The above leads to a situation where the long term strategy is not made in many companies and the focus is always on the annual plan and then to the quarterly plans. In fact a research report by FCLT suggests that company Board is the root cause for the pressure that drives management to focus too much on short term sacrificing Long terms focus. Most management decisions are taken to support those actions which deliver the results in the same year and help achieve the annual target. Some management decisions though are taken to support those targets that are necessary to achieve the long term committed targets. One common aspect for all these decisions is that they inherently have less uncertainty about the outcomes and innovative ideas have higher uncertainty.

In some companies where the LT plan is made, it usually has a lot of details of current reality of various types (Customer satisfaction, employee satisfaction, SWOT analysis, outputs using various strategy frameworks like Porter, 7S, PESTLE, PP Matrix, Segmented Financial and Market results), details of the decisions that were taken by the management in the preceding one year and decisions that are taken during the strategy development which are mostly important to achieve the business plan for the current year. Needless to say that innovation cannot be fueled in absence of LT plan and also if the annual plan is dominated by numbers.

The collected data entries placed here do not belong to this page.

(** X10.  With both flags on, two calls are reported to match exactly when
    they have the same name and the same set of argument keys, and under
    every key the two values are [==]. *)
Theorem compare_function_calls_match_iff (pred gt : function_call) :
  compare_function_calls pred gt true true = Return calls_match
  <-> name pred = name gt
      /\ (forall k, In k (PyDict.keys (arguments pred))
                    <-> In k (PyDict.keys (arguments gt)))
      /\ (forall k p g, PyDict.get k (arguments pred) = Some p ->
                        PyDict.get k (arguments gt) = Some g -> py_eq p g = true).
Proof. exact (match_verdict_iff pred gt). Qed.

(** X11.  With [compare_arguments] off and [compare_value] on, two calls of
    the same name are reported to match exactly when every argument of the
    predicted call is an argument of the reference with an [==] value: the
    arguments that the reference alone has are not looked at. *)
Theorem compare_values_only_match_iff (pred gt : function_call) :
  compare_function_calls pred gt false true = Return calls_match
  <-> name pred = name gt
      /\ (forall k p, PyDict.get k (arguments pred) = Some p ->
            exists g, PyDict.get k (arguments gt) = Some g /\ py_eq p g = true).
Proof.
  rewrite compare_function_calls_unfold.
  destruct (PyStr.eqb (name pred) (name gt)) eqn:N; cbn [negb andb].
  2:{ apply str_eqb_neq in N. split; [discriminate | intros [E _]; contradiction]. }
  apply str_eqb_eq in N.
  destruct (first_missing_key (arguments gt) (PyDict.keys (arguments pred))) as [k |] eqn:F.
  { split; [discriminate | intros (_ & E)]. exfalso.
    apply first_missing_key_some in F as [I M].
    apply dict_mem_iff in I. unfold PyDict.mem in I.
    destruct (PyDict.get k (arguments pred)) as [p |] eqn:P; [| discriminate].
    destruct (E k p P) as (g & G & _). apply M, dict_mem_iff.
    unfold PyDict.mem. rewrite G. reflexivity. }
  pose proof (proj1 (first_missing_key_none _ _) F) as S. cbv zeta.
  destruct (nonempty (value_mismatches (arguments pred) (arguments gt)
                        (PyDict.keys (arguments pred)))) eqn:V.
  - split; [discriminate | intros (_ & E)]. exfalso.
    assert (value_mismatches (arguments pred) (arguments gt)
              (PyDict.keys (arguments pred)) = []) as X;
      [| rewrite X in V; discriminate].
    apply value_mismatches_nil. intros k p g _ P G.
    destruct (E k p P) as (g' & G' & Eq). congruence.
  - apply nonempty_false in V. split; [intros _ | reflexivity].
    split; [exact N |]. intros k p P.
    assert (In k (PyDict.keys (arguments pred))) as I
      by (apply dict_mem_iff; unfold PyDict.mem; rewrite P; reflexivity).
    pose proof (S k I) as Ig. apply dict_mem_iff in Ig. unfold PyDict.mem in Ig.
    destruct (PyDict.get k (arguments gt)) as [g |] eqn:G; [| discriminate].
    exists g. split; [reflexivity |].
    apply (proj1 (value_mismatches_nil _ _ _) V k p g I P G).
Qed.

Lemma float_eqb_sym (f g : pyfloat) : PyFloat.eqb f g = PyFloat.eqb g f.
Proof.
  unfold PyFloat.eqb, SFeqb.
  destruct f as [i | s | s | s m e], g as [j | t | t | t n e']; cbn;
    try reflexivity; try (destruct s, t; reflexivity);
    try (destruct s; reflexivity); try (destruct t; reflexivity).
  change (PosDef.Pos.compare_cont Eq m n) with (Pos.compare m n).
  change (PosDef.Pos.compare_cont Eq n m) with (Pos.compare n m).
  rewrite (Z.compare_antisym e e'), (Pos.compare_antisym m n).
  destruct s, t, (Z.compare e e'), (Pos.compare m n); reflexivity.
Qed.

Lemma same_object_sym (a b : value) : same_object a b = same_object b a.
Proof.
  destruct a as [| | | [i | | |] | | |], b as [| | | [j | | |] | | |];
    try reflexivity. apply Nat.eqb_sym.
Qed.

Lemma distinct_NoDup (l : list str) : distinct l = true -> NoDup l.
Proof.
  induction l as [| k l IH]; [constructor |]. cbn [distinct].
  rewrite andb_true_iff, negb_true_iff. intros [N D]. constructor; [| apply IH, D].
  intros I. assert (existsb (PyStr.eqb k) l = true) as X; [| congruence].
  apply existsb_exists. exists k. split; [exact I | apply str_eqb_refl].
Qed.

Lemma entries_eq_iff (d e : dict) :
  entries_eq d e = true
  <-> (forall k x, In (k, x) d ->
         exists y, PyDict.get k e = Some y /\ item_eq x y = true).
Proof.
  induction d as [| [k0 x0] d IH]; cbn [entries_eq].
  - split; [intros _ k x [] | reflexivity].
  - split.
    + intros H k x [[= -> ->] | I].
      * destruct (PyDict.get k e) as [y |]; [| discriminate].
        apply andb_true_iff in H as [H _]. exists y. auto.
      * destruct (PyDict.get k0 e) as [y |]; [| discriminate].
        apply andb_true_iff in H as [_ H]. apply (proj1 IH H k x I).
    + intros H. destruct (H k0 x0 (or_introl eq_refl)) as (y & G & E).
      rewrite G, E. apply IH. intros k x I. apply H. right; exact I.
Qed.

(** On well-formed values [==] is symmetric. *)
Lemma py_eq_sym_true (a : value) :
  forall b, wf_value a = true -> wf_value b = true ->
            py_eq a b = true -> py_eq b a = true.
Proof.
  induction a as [| x | x | f | s | l IHl | d IHd] using value_nested_ind;
    intros b Wa Wb H.
  - destruct b; try discriminate; reflexivity.
  - destruct b; try discriminate; cbn in *; try exact H.
    + rewrite Z.eqb_sym; exact H.
    + rewrite Z.eqb_sym; exact H.
  - destruct b; try discriminate; cbn in *; try exact H.
    + rewrite Z.eqb_sym; exact H.
    + rewrite Z.eqb_sym; exact H.
  - destruct b; try discriminate; cbn in *; try exact H.
    rewrite float_eqb_sym; exact H.
  - destruct b; try discriminate. cbn in *. rewrite str_eqb_sym; exact H.
  - destruct b as [| | | | | m |]; try discriminate.
    rewrite py_eq_list in *. cbn [wf_value] in Wa, Wb.
    revert m Wb H. induction l as [| x l IH]; intros [| y m] Wb H;
      try discriminate; [reflexivity |].
    cbn [items_eq forallb] in *.
    apply andb_true_iff in Wa as [Wx Wl]. apply andb_true_iff in Wb as [Wy Wm].
    apply andb_true_iff in H as [Hxy H].
    inversion IHl as [| ? ? Px Pl]; subst.
    rewrite (IH Pl Wl m Wm H), andb_true_r.
    unfold item_eq in *. rewrite same_object_sym.
    apply orb_true_iff in Hxy as [S | E]; [rewrite S; reflexivity |].
    rewrite (Px y Wx Wy E). apply orb_true_r.
  - destruct b as [| | | | | | e]; try discriminate.
    rewrite py_eq_dict in *. cbn [wf_value] in Wa, Wb.
    apply andb_true_iff in Wa as [Dd Wd]. apply andb_true_iff in Wb as [De We].
    apply andb_true_iff in H as [L H].
    apply Nat.eqb_eq in L. rewrite <- L, Nat.eqb_refl. cbn [andb].
    rewrite entries_eq_iff in *.
    rewrite Forall_forall in IHd. rewrite forallb_forall in Wd, We.
    assert (incl (PyDict.keys e) (PyDict.keys d)) as I.
    { apply NoDup_length_incl.
      - apply distinct_NoDup, Dd.
      - unfold PyDict.keys. rewrite !length_map. lia.
      - intros k Ik. apply in_map_iff in Ik as [[k' x] [Ek Ix]]. cbn in Ek. subst k'.
        destruct (H k x Ix) as (y & G & _). apply dict_mem_iff.
        unfold PyDict.mem. rewrite G. reflexivity. }
    intros k y Iy.
    assert (In k (PyDict.keys d)) as Ik
      by (apply I, in_map_iff; exists (k, y); auto).
    apply in_map_iff in Ik as [[k' x] [Ek Ix]]. cbn in Ek. subst k'.
    exists x. split; [apply dict_get_distinct; assumption |].
    destruct (H k x Ix) as (y' & G & E).
    rewrite (dict_get_distinct e k y De Iy) in G. injection G as <-.
    unfold item_eq in *. rewrite same_object_sym.
    apply orb_true_iff in E as [S | E]; [rewrite S; reflexivity |].
    pose proof (IHd (k, x) Ix y (Wd (k, x) Ix) (We (k, y) Iy) E) as Eyx.
    cbn [snd] in Eyx. rewrite Eyx. apply orb_true_r.
Qed.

The first reason stated above for not engaging on making a LT strategy is most dangerous and not acceptable because it is based on misplaced logic and thinking. I consider ‘uncertainty’ as an excuse because almost all companies get surprised every now and then with the outcomes of its competitors (including start-ups); some of which surely would have taken them much more than a year. It is a different matter that I feel that that most of such outcomes are because of an individual’s passion and drive but the point is that long term plans have the capability to catch the competition unguarded.

The mindset of being inflexible to changing strategic positions and choices further adds to this reluctance of engaging on long term planning. Companies tend to ignore early warning signals from their competitors and especially the start-ups. Once the threat is evident to everyone, they declare that it is too late to do anything about it. This failure is attributed to increasing VUCA and unfortunately it is accepted by seniors. The information asymmetry that exists across management levels and between the management and the board, makes it difficult for the senior to confront their managers when such a situation (threat and related bad news) is brought up for discussion.

Once the first reason is addressed, the others are easily manageable through some changes in the process of making strategy. One such change is to discuss challenges, issues, opportunities, threats during the strategy development sessions and take decisions. The other change is to build a process that convenes the team more frequently and thereby making them more flexible and open to discuss low decibel and low frequency information, issues, (innovation) opportunities and threats (including innovations of competition and start-ups) and also helps them in being flexible in changing their past decisions.